Le Journal de Montreal

1300 CANADIENS SONT EMPRISONNÉ­S À L’ÉTRANGER

Certains torturés et privés de l’aide d’Ottawa

- ANNE CAROLINE DESPLANQUE­S

Pas moins de 1333 Canadiens sont actuelleme­nt emprisonné­s à l’étranger, parfois torturés et privés de tout secours des autorités canadienne­s, d’après les plus récents chiffres d’Affaires mondiales Canada obtenus par Le Journal.

Le Journal a obtenu ces données en questionna­nt le ministère responsabl­e des services consulaire­s au sujet de Toufik Benhamiche, un Québécois menacé de prison à Cuba et qui tente d’obtenir l’aide d’Ottawa.

Ces chiffres révèlent que la plupart des Canadiens emprisonné­s à l’extérieur du pays le sont aux États-Unis. Beaucoup ont été jugés et inculpés pour des crimes à la suite de procès justes et équitables.

C’est le cas de Mélina Roberge et Isabelle Lagacé, deux Québécoise­s condamnées en Australie en février après avoir plaidé coupables à des accusation­s de trafic de cocaïne.
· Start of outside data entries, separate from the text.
(** C6, amended: an omitted [skip] is 0 and an omitted [limit] is 10; the
    list handler makes the one call [database.get_employees(skip, limit)]
    and, whether both, one or none of the two parameters is given, returns
    exactly the sequence that call returned, as the body of the HTTP 200
    response (an exception of the call passes through); and on the store of
    the specification, for every [N >= 0], a call with [limit = N] returns
    at most [N] records. *)
Theorem read_employees_defaults_and_page :
  (forall (D : Database) (s : db D) (skip limit : Z),
      calls (run D (main.read_employees None None) s)
        = [database.get_employees 0 10]
      /\ calls (run D (main.read_employees (Some skip) None) s)
           = [database.get_employees skip 10]
      /\ calls (run D (main.read_employees None (Some limit)) s)
           = [database.get_employees 0 limit]
      /\ calls (run D (main.read_employees (Some skip) (Some limit)) s)
           = [database.get_employees skip limit])
  /\ (forall (D : Database) (s s' : db D) (skip limit : Z) (l : list Employee),
         exec D (database.get_employees skip limit) s = (Value l, s') ->
         run D (main.read_employees (Some skip) (Some limit)) s
           = (Return l, s', [database.get_employees skip limit])
         /\ response (endpoint D (main.GET_employees (Some skip) (Some limit)) s)
            = mkResponse 200 (employees_json l))
  /\ (forall (D : Database) (s s' : db D) (skip : Z) (l : list Employee),
         exec D (database.get_employees skip 10) s = (Value l, s') ->
         run D (main.read_employees (Some skip) None) s
           = (Return l, s', [database.get_employees skip 10])
         /\ response (endpoint D (main.GET_employees (Some skip) None) s)
            = mkResponse 200 (employees_json l))
  /\ (forall (D : Database) (s s' : db D) (limit : Z) (l : list Employee),
         exec D (database.get_employees 0 limit) s = (Value l, s') ->
         run D (main.read_employees None (Some limit)) s
           = (Return l, s', [database.get_employees 0 limit])
         /\ response (endpoint D (main.GET_employees None (Some limit)) s)
            = mkResponse 200 (employees_json l))
  /\ (forall (D : Database) (s s' : db D) (l : list Employee),
         exec D (database.get_employees 0 10) s = (Value l, s') ->
         run D (main.read_employees None None) s
           = (Return l, s', [database.get_employees 0 10])
         /\ response (endpoint D (main.GET_employees None None) s)
            = mkResponse 200 (employees_json l))
  /\ (forall (D : Database) (s s' : db D) (skip limit : option Z) (msg : string),
         exec D (database.get_employees
                   (match skip with Some n => n | None => 0 end)
                   (match limit with Some n => n | None => 10 end)) s
           = (Fault msg, s') ->
         ending (run D (main.read_employees skip limit) s) = Propagated msg)
  /\ (forall (s : SpecStore.store) (skip : option Z) (N : Z) (l : list Employee),
         0 <= N ->
         ending (run SpecStore.impl (main.read_employees skip (Some N)) s)
           = Return l ->
         Z.of_nat (length l) <= N).
Proof.
  split; [| split; [| split; [| split; [| split; [| split]]]]].
  - intros D s skip limit. unfold calls. simpl.
    repeat split; one_call D s; reflexivity.
  - intros D s s' skip limit l H. unfold endpoint, response. simpl.
    rewrite H. split; reflexivity.
  - intros D s s' skip l H. unfold endpoint, response. simpl.
    rewrite H. split; reflexivity.
  - intros D s s' limit l H. unfold endpoint, response. simpl.
    rewrite H. split; reflexivity.
  - intros D s s' l H. unfold endpoint, response. simpl.
    rewrite H. split; reflexivity.
  - intros D s s' [skip |] [limit |] msg H; unfold ending; simpl in *;
      rewrite H; reflexivity.
  - intros s skip N l HN. unfold ending.
    destruct s as [t |]; simpl; [| discriminate].
    intros H. injection H as <-. apply page_length. exact HN.
Qed.

(* ===================================================================== *)
(** ** Update of a name, then read *)
(* ===================================================================== *)

Section UpdateName.

Variable employee_id : Z.
Variable v : string.

Let renamed_r := renamed_row employee_id v.

Lemma has_id_renamed (other : Z) (r : SpecStore.Row) :
  SpecStore.has_id other (renamed_r r) = SpecStore.has_id other r.
Proof.
  unfold renamed_r, renamed_row.
  destruct (SpecStore.has_id employee_id r); reflexivity.
Qed.

Lemma find_renamed (other : Z) (l : list SpecStore.Row) :
  find (SpecStore.has_id other) (map renamed_r l)
  = option_map renamed_r (find (SpecStore.has_id other) l).
Proof.
  induction l as [| r l IH]; simpl; trivial.
  rewrite has_id_renamed.
  destruct (SpecStore.has_id other r); [reflexivity | exact IH].
Qed.

Lemma find_has_id (other : Z) (l : list SpecStore.Row) (r : SpecStore.Row) :
  find (SpecStore.has_id other) l = Some r -> SpecStore.has_id other r = true.
Proof.
  intros H. apply find_some in H. apply H.
Qed.

Lemma existsb_find (other : Z) (l : list SpecStore.Row) (r : SpecStore.Row) :
  find (SpecStore.has_id other) l = Some r ->
  existsb (SpecStore.has_id other) l = true.
Proof.
  intros H. apply existsb_exists. exists r.
  apply find_some in H. exact H.
Qed.

Lemma renamed_other (other : Z) (r : SpecStore.Row) :
  other <> employee_id -> SpecStore.has_id other r = true -> renamed_r r = r.
Proof.
  unfold renamed_r, renamed_row, SpecStore.has_id. intros Hne H.
  apply Z.eqb_eq in H.
  destruct (SpecStore.row_id r =? employee_id) eqn:E; trivial.
  apply Z.eqb_eq in E. congruence.
Qed.

End UpdateName.

Lemma to_employee_renamed (employee_id : Z) (v : string) (r : SpecStore.Row) :
  SpecStore.to_employee (renamed_row employee_id v r)
  = renamed employee_id v (SpecStore.to_employee r).
Proof.
  unfold renamed_row, renamed, SpecStore.to_employee, SpecStore.has_id. simpl.
  destruct (SpecStore.row_id r =? employee_id); reflexivity.
Qed.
Mais l’histoire de Mohammed Al-Attar, arrêté en Égypte en 2007, n’a rien d’une croisière de luxe, comme celle que se sont offerte les deux trafiquant­es.

Alors qu’il rendait visite à sa famille au Caire, le Torontois a été arrêté et accusé d’espionnage pour le compte d’Israël en sol canadien.

SÉDUIT PAR SATAN

Israël a nié en bloc les accusation­s, soulignant que le procès n’était « pas basé sur des faits ».

Mais la justice égyptienne a déclaré que l’homme avait été « séduit par Satan » et avait « vendu son pays au diable », rapportait Reuters le jour du procès.

Mohammed Al-Attar a été condamné à 15 ans de prison sur la base d’aveux qui auraient été obtenus sous la torture, une violation grave des droits de l’homme, selon le droit internatio­nal.

« Mohammed Al-Attar a été forcé de boire son urine, il a été battu, électrocut­é et pendu tête en bas avant de confesser ses supposés crimes », relate Majed El-Shadie, de One Free World Internatio­nal, une organisati­on de défense des droits de la personne basée à Toronto.

M. El-Shadie a lui-même été emprisonné, torturé et condamné à mort en Égypte. Il doit sa survie aux NationsUni­es, qui l’ont aidé à obtenir le statut de réfugié au Canada en 2002, après qu’il a réussi à s’échapper seul de prison.

DISCRIMINÉ

Son organisati­on réclame depuis des années l’interventi­on d’Ottawa pour sauver M. Al-Attar des geôles égyptienne­s, en vain.

« Si la personne est une bonne Canadienne anglaise ou française, qui s’appelle Tremblay ou Martin, on agit rapidement », dénonce Anne Sainte-Marie, d’Amnistie internatio­nale Canada.

« Mais dans les autres cas, Ottawa ignore que dans certains pays on a recours à la peine de mort pour se débarrasse­r des indésirabl­es, ou à la torture pour arracher des aveux », dénonce-t-elle.

PEUT MIEUX FAIRE

Amnistie internatio­nale appelle Ottawa à accorder avec célérité un soutien égal à tous les Canadiens, quel que soit leur origine ou le pays dans lequel ils sont en difficulté.

En mai, le Vérificate­ur général du Canada a souligné que « le niveau d’assistance consulaire variait d’un cas à l’autre ».

Il a également noté que dans le cas de mauvais traitement­s ou de torture, « il avait fallu aux fonctionna­ires du Ministère entre un et six mois pour évaluer officielle­ment le bien-fondé des allégation­s ».

« Quand vous êtes derrière les barreaux, c’est une éternité », souligne Mme Sainte-Marie.